The second example of a change in clinical procedure which has been pointed out to me by a student concerns the procedure for an Aggressive Energy drain, and specifically the order in which the needles are inserted. What I have written in my Handbook is based on what I learnt as a student. We were told not to insert the needles in the AEPs (back shu points) of the Heart unless there is first erythema around the needles of the two points immediately above them, those of the AEPs of the Heart Protector. Like the good student I was, I continued to do this until one day, after I had been in practice for quite a while, I thought I would speed the procedure up a little by inserting all six sets of needles including those in the Heart AEPs, which I did very carefully. Since I noticed no ill-effects from this, I have continued to do this as a matter of course, making sure that I am particularly careful not to insert the needles too deeply into III (Bl) 15.
To my surprise one day I found that erythema appeared around the Heart AEPs in one patient but not around those of the Heart Protector AEPs, something which seemed at odds with what we had been told. This was that Aggressive Energy could only reach the Heart AEPs if it was passed through from the Heart Protector. This made me all the more determined to needle all six sets of points. I also found that it was only after the AE appeared on the Heart AEPs that erythema gradually emerged around the two Heart Protector needles, almost as though I had summoned Aggressive Energy to emerge by stimulating the Heart AEPs.

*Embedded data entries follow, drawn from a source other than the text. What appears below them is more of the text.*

(** * ocrschema: template matching and template documents

    A shallow embedding of [internal/pkg/ocrschema/schema.go] together with
    the facts proved about it.  Go values are rendered as follows:

    - [int] is a [Z] (64-bit, wrap-around written out where the code adds),
      [uint64] is a [Z] reduced modulo [2^64], [float64] is an IEEE binary64
      value ([spec_float]);
    - [string] is a [string] (a sequence of bytes); where a string goes
      through JSON it is taken to hold valid UTF-8, which the encoder
      writes and the decoder reads back unchanged;
    - a pointer [*T] is an [option T], [None] being [nil]; an interface value
      of type [image.Image] is an [option Image]; the receiver of a method
      of a template is taken to be non-nil;
    - a slice is the list of its elements ([nil] and the empty slice are
      both [[]]); a map is a [gmap];
    - a byte slice holding JSON text is the document it spells ([json]);
      only [LoadTemplate] starts from raw file bytes;
    - a call that may panic returns an [outcome]; the matcher lives in the
      monad [M], which also records the calls made to the external hash and
      crop primitives and to the logger.

    The libraries the file calls are modelled as far as the program uses
    them: [strconv.ParseUint], [goimagehash]'s hashes and distance,
    [image.Rect], and [encoding/json] at the types of schema.go.  The pixel
    computation of the difference hash, the crop primitive
    ([imgutils.CropImage]), the file system and the JSON scanner are
    parameters. *)

From Stdlib Require Import ZArith Lia ZifyBool Bool Ascii.
From Stdlib Require Import Floats.SpecFloat.
From stdpp Require Import base option list strings gmap sorting.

The discovery of Aggressive Energy on the Heart but not on the Heart Protector still puzzles me, but I have only found this to happen in very few cases in my many years of practice. I therefore assume that these were very rare examples of something slightly inexplicable, or perhaps I did not position the needles correctly on the Heart Protector AEPs, and missed detecting the AE that was there.
I still feel it is a safer procedure to defer putting needles into the Heart AEPs until the Heart Protector is given time to reveal whether it has Aggressive Energy or not. This is particularly the case for novice practitioners whose needling skills may not be sufficiently good to avoid inserting the needles too deeply. After waiting a little while, it would then be perfectly safe to insert needles very shallowly in the Heart AEPs just to make sure you drain any Aggressive Energy which might happen to be there.

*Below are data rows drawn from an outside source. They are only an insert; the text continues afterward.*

(** The chain in the order of declaration, step by step: the walk for A
    goes from B to C and returns the inline default of C; the walk for B
    starts at C; C takes its inline default. *)
Lemma ApplyDefaultVariables_chain (fuel : nat) (d : DraftConfig) (A B C : BuilderVar)
    (x : string) :
  Variables d = [A; B; C] →
  Value A = "" → Value B = "" → Value C = "" →
  ReferenceVar (Default A) = Name B →
  ReferenceVar (Default B) = Name C →
  ReferenceVar (Default C) = "" →
  DefaultValue (Default C) = x →
  x ≠ "" →
  Name B ≠ "" → Name C ≠ "" →
  Name A ≠ Name B → Name A ≠ Name C → Name B ≠ Name C →
  1 < fuel →
  ApplyDefaultVariables fuel d
  = Some (withVariables d [withValue A x; withValue B x; withValue C x], None).
Proof.
  intros Hvars HvA HvB HvC HrA HrB HrC HdC Hx HnB HnC HAB HAC HBC Hfuel.
  destruct fuel as [|[|fuel]]; [lia..|].
  unfold ApplyDefaultVariables. rewrite Hvars. cbn [length].
  (* A: the walk goes from B to C and returns the inline default of C *)
  set (d1 := setVariableValue d 0 A x).
  rewrite (rangeVariables_S _ _ _ d d1 A); [|by rewrite Hvars|].
  2:{ unfold applyDefaultBody. rewrite decide_True by done.
      apply (resolveDefault_reference _ _ _ _ B); [congruence | | | done].
      - rewrite HrA. apply (GetVariable_first _ [A] [C]); [done|].
        intros w ->%list_elem_of_singleton. done.
      - rewrite (recurseReferenceVars_hop _ _ _ C); [| by left | done | congruence |].
        + rewrite recurseReferenceVars_inline; [by rewrite HdC | right; congruence | done..].
        + rewrite HrB. apply (GetVariable_first _ [A; B] []); [done|].
          intros w [-> | ->%list_elem_of_singleton]%elem_of_cons; done. }
  assert (Hvars1 : Variables d1 = [withValue A x; B; C]) by (cbn; by rewrite Hvars).
  (* B: the walk starts at C *)
  set (d2 := setVariableValue d1 1 B x).
  rewrite (rangeVariables_S _ _ _ d1 d2 B); [|by rewrite Hvars1|].
  2:{ unfold applyDefaultBody. rewrite decide_True by done.
      apply (resolveDefault_reference _ _ _ _ C); [congruence | | | done].
      - rewrite HrB. apply (GetVariable_first _ [withValue A x; B] []); [done|].
        intros w [-> | ->%list_elem_of_singleton]%elem_of_cons; done.
      - rewrite recurseReferenceVars_inline; [by rewrite HdC | by left | done..]. }
  assert (Hvars2 : Variables d2 = [withValue A x; withValue B x; C])
    by (cbn; by rewrite Hvars).
  (* C: the inline default *)
  rewrite (rangeVariables_S _ _ _ d2 (setVariableValue d2 2 C x) C); [|by rewrite Hvars2|].
  2:{ rewrite applyDefaultBody_inline_only; [by rewrite HdC | done | done | congruence]. }
  cbn [rangeVariables]. unfold setVariableValue at 1. by rewrite Hvars2.
Qed.

(** Rewriting of the tests on names and values that the hypotheses
    decide, and the run of the loop on a list that is known. *)
Ltac decide_names :=
  repeat first
    [ rewrite decide_True by (first [done | congruence])
    | rewrite decide_False by (first [done | congruence | (intros ?; congruence)])
    | rewrite bool_decide_eq_true_2 by (first [done | congruence])
    | rewrite bool_decide_eq_false_2 by (first [done | congruence]) ].

Ltac run_defaults :=
  repeat progress
         (unfold applyDefaultBody, resolveDefault, inlineDefault, GetVariable,
            setVariableValue;
          cbn [rangeVariables recurseReferenceVars findVariable
                 withVariables withValue Variables lookup list_lookup insert list_insert
                 Name Value Default ReferenceVar DefaultValue negb andb length];
          decide_names).

(** The chain in any order of declaration: whichever of A, B and C the
    loop comes to first, each ends with the value [x]. *)
Lemma ApplyDefaultVariables_chain_any_order (fuel : nat) (d : DraftConfig)
    (A B C : BuilderVar) (x : string) :
  Variables d ≡ₚ [A; B; C] →
  Value A = "" → Value B = "" → Value C = "" →
  ReferenceVar (Default A) = Name B →
  ReferenceVar (Default B) = Name C →
  ReferenceVar (Default C) = "" →
  DefaultValue (Default C) = x →
  x ≠ "" →
  Name B ≠ "" → Name C ≠ "" →
  Name A ≠ Name B → Name A ≠ Name C → Name B ≠ Name C →
  1 < fuel →
  ApplyDefaultVariables fuel d
  = Some (withVariables d ((λ v, withValue v x) <$> Variables d), None).
Proof.
  intros Hperm HvA HvB HvC HrA HrB HrC HdC Hx HnB HnC HAB HAC HBC Hfuel.
  destruct fuel as [|[|fuel]]; [lia..|].
  destruct A as [nA cA [pA rA dA] sA eA tA kA vA rgA].
  destruct B as [nB cB [pB rB dB] sB eB tB kB vB rgB].
  destruct C as [nC cC [pC rC dC] sC eC tC kC vC rgC].
  cbn in HvA, HvB, HvC, HrA, HrB, HrC, HdC, HnB, HnC, HAB, HAC, HBC. subst.
  symmetry in Hperm. apply permutations_Permutation in Hperm.
  destruct d as [f1 f2 f3 f4 f5 f6 vars f8 f9 f10]. cbn [Variables] in Hperm.
  unfold ApplyDefaultVariables. cbn in Hperm.
  repeat (apply elem_of_cons in Hperm as [-> | Hperm]);
    [.. | by apply elem_of_nil in Hperm]; run_defaults; reflexivity.
Qed.

(** ** Walks of any length *)

(** A walk that the cycle check lets pass ends as its last variable
    does. *)
Lemma recurseReferenceVars_follows (d : DraftConfig) (variableCheck v u : BuilderVar)
    (n fuel : nat) (isFirst : bool) (r : result string) :
  follows d variableCheck v u n →
  isFirst = true ∨ Name v ≠ Name variableCheck →
  (∀ b, b = true ∨ Name u ≠ Name variableCheck →
        recurseReferenceVars (S fuel) d u variableCheck b = Some r) →
  recurseReferenceVars (n + S fuel) d v variableCheck isFirst = Some r.
Proof.
  intros Hwalk. revert isFirst.
  induction Hwalk as [v | v w u n (Hv & Href & Hw) Hname Hwalk IH]; intros isFirst Hfirst Hend.
  - by apply Hend.
  - cbn [Nat.add]. rewrite (recurseReferenceVars_hop _ _ _ w) by done.
    apply IH; [by right | done].
Qed.

(** The walk stops at the first variable that has a value, and returns
    that value. *)
Lemma recurseReferenceVars_to_value (fuel : nat) (d : DraftConfig)
    (variableCheck v u : BuilderVar) (n : nat) (isFirst : bool) :
  follows d variableCheck v u n →
  isFirst = true ∨ Name v ≠ Name variableCheck →
  Value u ≠ "" →
  n < fuel →
  recurseReferenceVars fuel d v variableCheck isFirst = Some (Ok (Value u)).
Proof.
  intros Hwalk Hfirst Hvalue Hfuel.
  replace fuel with (n + S (fuel - S n)) by lia.
  apply (recurseReferenceVars_follows _ _ _ u); [done..|].
  intros b Hb. by apply recurseReferenceVars_value.
Qed.

(** The walk ends at a variable without a value and without a reference,
    and returns the inline default of that variable. *)
Lemma recurseReferenceVars_to_inline (fuel : nat) (d : DraftConfig)
    (variableCheck v u : BuilderVar) (n : nat) (isFirst : bool) :
  follows d variableCheck v u n →
  isFirst = true ∨ Name v ≠ Name variableCheck →
  Value u = "" →
  ReferenceVar (Default u) = "" →
  n < fuel →
  recurseReferenceVars fuel d v variableCheck isFirst
  = Some (Ok (DefaultValue (Default u))).
Proof.
  intros Hwalk Hfirst Hvalue Href Hfuel.
  replace fuel with (n + S (fuel - S n)) by lia.
  apply (recurseReferenceVars_follows _ _ _ u); [done..|].
  intros b Hb. by apply recurseReferenceVars_inline.
Qed.

(** The walk ends at a variable whose default names a variable the config
    does not hold, with the error of the lookup, wrapped once. *)
Lemma recurseReferenceVars_to_missing (fuel : nat) (d : DraftConfig)
    (variableCheck v u : BuilderVar) (n : nat) (isFirst : bool) (err : error) :
  follows d variableCheck v u n →
  isFirst = true ∨ Name v ≠ Name variableCheck →
  Value u = "" →
  ReferenceVar (Default u) ≠ "" →
  GetVariable d (ReferenceVar (Default u)) = Err err →
  n < fuel →
  recurseReferenceVars fuel d v variableCheck isFirst = Some (Err (errRecurse err)).
Proof.
  intros Hwalk Hfirst Hvalue Href Hget Hfuel.
  replace fuel with (n + S (fuel - S n)) by lia.
  apply (recurseReferenceVars_follows _ _ _ u); [done..|].
  intros b Hb. by apply recurseReferenceVars_missing.
Qed.

(** What the resolution of the first variable without a value leaves in
    that variable is there when [ApplyDefaultVariables] returns. *)
Lemma ApplyDefaultVariables_resolved (fuel : nat) (d d' : DraftConfig) (i : nat)
    (variable : BuilderVar) (s : string) (oe : option error) :
  Variables d !! i = Some variable →
  Value variable = "" →
  (∀ j w, j < i → Variables d !! j = Some w → Value w ≠ "") →
  resolveDefault fuel d i variable = Some (setVariableValue d i variable s, None) →
  ApplyDefaultVariables fuel d = Some (d', oe) →
  Variables d' !! i = Some (withValue variable s).
Proof.
  intros Hi Hv Hbefore Hres Hrun.
  assert (Hpre : rangeVariables (applyDefaultBody fuel) i 0 d = Some (d, None)).
  { apply rangeVariables_noop. intros j w Hj Hw.
    apply applyDefaultBody_valued. eapply Hbefore; [|done]. lia. }
  assert (Hbody : applyDefaultBody fuel d i variable
                  = Some (setVariableValue d i variable s, None)).
  { unfold applyDefaultBody. by rewrite decide_True. }
  pose proof (proj1 (lookup_lt_is_Some _ _) (mk_is_Some _ _ Hi)) as Hlen.
  destruct (rangeVariables_at _ (applyDefaultBody_ownValue fuel) _ _ _ _ _ _ Hi Hlen Hrun)
    as [(err & Herr & _) | (d1 & d2 & oe2 & Hpre' & Hi1 & Hbody' & Hi' & _)].
  - congruence.
  - rewrite Hpre in Hpre'. injection Hpre' as <-.
    rewrite Hbody in Hbody'. injection Hbody' as <- <-.
    rewrite Hi'. by apply setVariableValue_lookup.
Qed.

All medical traditions change and develop with time, as they benefit from the experiences of all the many practitioners who have passed through over the years and the centuries. This is right and proper, otherwise practices would atrophy. I myself observed the changes JR Worsley made to clinical protocols he developed during my years observing him. It is therefore always good for practitioners to be prepared to incorporate changes in their practice if they wish to learn from those with greater experience. The important thing here is that we should make such changes only if we are sure that any new protocols suggested to us are based on the experiences of those with clear clinical expertise.
I am sure that five element acupuncture will continue to benefit from the adaptations future generations of acupuncturists may feel they should make to today’s practice.